→ Problem description
Nothing other than an exact copy of the lines from the one containing "Definition try_prev_inner (self" through the last line of the listing below should be written.

*** Opening Records to use ***

Lemma apply_compact_ssts_returns_witness :
  returns (apply_compact_ssts example_group (IntraLevelDelta.mk 1 0 ∅ [] 0) []).
Proof.
  apply (apply_compact_ssts_returns example_group (IntraLevelDelta.mk 1 0 ∅ [] 0) []
    (Level.mk 1 LevelType.Nonoverlapping [two_table_sst 1 1 1 [1]%Z; two_table_sst 2 3 3 [3]%Z] 20 0 20 0));
    [apply example_group_inv|done|apply Forall_nil_2|done|].
  right. by left.
Defined.
Definition decode_prefix_at (self : t) (offset : nat) (key_len_type value_len_type : LenType.t) : outcome KeyPrefix.t :=
  data ← Block.data (block self);
  rest ← slice data offset (length data);
  KeyPrefix.decode rest offset key_len_type value_len_type.

(** The iterator after the attempt and whether it advanced. *)
Definition try_next_inner (self : t) : outcome (t * bool) :=
  let offset := (offset self + Z.of_nat (entry_len self))%Z in
  len ← Block.len (block self);
  if (Z.of_nat len <=? offset)%Z then Ret (self, false)
  else
    let index := (restart_point_index self + 1)%Z in
    self ← (if (index <? Z.of_nat (Block.restart_point_len (block self)))%Z then
              r ← Block.restart_point (block self) (Z.to_nat index);
              if (RestartPoint.offset r <=? offset)%Z
              then update_restart_point self (Z.to_nat index) else Ret self
            else Ret self);
    prefix ← decode_prefix_at self (Z.to_nat offset) (last_key_len_type self) (last_value_len_type self);
    data ← Block.data (block self);
    diff ← slice data (KeyPrefix.diff_key_range prefix).1 (KeyPrefix.diff_key_range prefix).2;
    Ret (mk (block self) (restart_point_index self) offset
           (take (KeyPrefix.overlap_len prefix) (key_ self) ++ diff)
           (KeyPrefix.value_range prefix) (KeyPrefix.entry_len prefix)
           (last_key_len_type self) (last_value_len_type self), true).

Definition next_inner (self : t) : outcome t :=
  '(self, advanced) ← try_next_inner self;
  if (advanced : bool) then Ret self else invalidate self.

Definition seek_restart_point_by_index (self : t) (index : nat) : outcome t :=
  r ← Block.restart_point (block self) index;
  let offset := Z.to_nat (RestartPoint.offset r) in
  prefix ← decode_prefix_at self offset (RestartPoint.key_len_type r) (RestartPoint.value_len_type r);
  data ← Block.data (block self);
  key ← slice data (KeyPrefix.diff_key_range prefix).1 (KeyPrefix.diff_key_range prefix).2;
  update_restart_point
    (mk (block self) (restart_point_index self) (RestartPoint.offset r) key (KeyPrefix.value_range prefix)
       (KeyPrefix.entry_len prefix) (last_key_len_type self) (last_value_len_type self)) index.

(** The loops.  Every iteration advances the offset or invalidates the iterator, so the length
    of the block plus one bounds them; running out of fuel is a panic. *)
Fixpoint next_until_key_fuel (fuel : nat) (self : t) (k : FullKey.t) : outcome t :=
  match fuel with
  | O => Panic
  | S fuel =>
      valid ← is_valid self;
      if (valid : bool) then
        cur ← key self;
        match FullKey.cmp cur k with
        | Lt => self ← next_inner self; next_until_key_fuel fuel self k
        | _ => Ret self
        end
      else Ret self
  end.

Definition loop_fuel (self : t) : nat := S (S (Block.data_len (block self))).

Definition next_until_key (self : t) (k : FullKey.t) : outcome t := next_until_key_fuel (loop_fuel self) self k.

Fixpoint next_until_prev_offset_fuel (fuel : nat) (self : t) (target : Z) : outcome t :=
  match fuel with
  | O => Panic
  | S fuel =>
      len ← Block.len (block self);
      if (offset self + Z.of_nat (entry_len self) <? Z.of_nat len `min` target)%Z then
        self ← next_inner self; next_until_prev_offset_fuel fuel self target
      else Ret self
  end.

Definition next_until_prev_offset (self : t) (target : Z) : outcome t :=
  next_until_prev_offset_fuel (loop_fuel self) self target.

Definition try_prev_inner (self : t) : outcome (t * bool) :=
  if (offset self =? 0)%Z then Ret (self, false)
  else
    let index := Z.to_nat (restart_point_index self) in
    r ← Block.restart_point (block self) index;
    index ← (if (RestartPoint.offset r =? offset self)%Z then index_sub index 1 else Ret index);
    let origin_offset := offset self in
    self ← seek_restart_point_by_index self index;
    self ← next_until_prev_offset self origin_offset;
    Ret (self, true).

*** Closing Records to use ***

→ Solution to this task
Definition try_prev_inner (self : t) : outcome (t * bool) :=
  if (offset self =? 0)%Z then Ret (self, false)
  else
    let index := Z.to_nat (restart_point_index self) in
    r ← Block.restart_point (block self) index;
    index ← (if (RestartPoint.offset r =? offset self)%Z then index_sub index 1 else Ret index);
    let origin_offset := offset self in
    self ← seek_restart_point_by_index self index;
    self ← next_until_prev_offset self origin_offset;
    Ret (self, true).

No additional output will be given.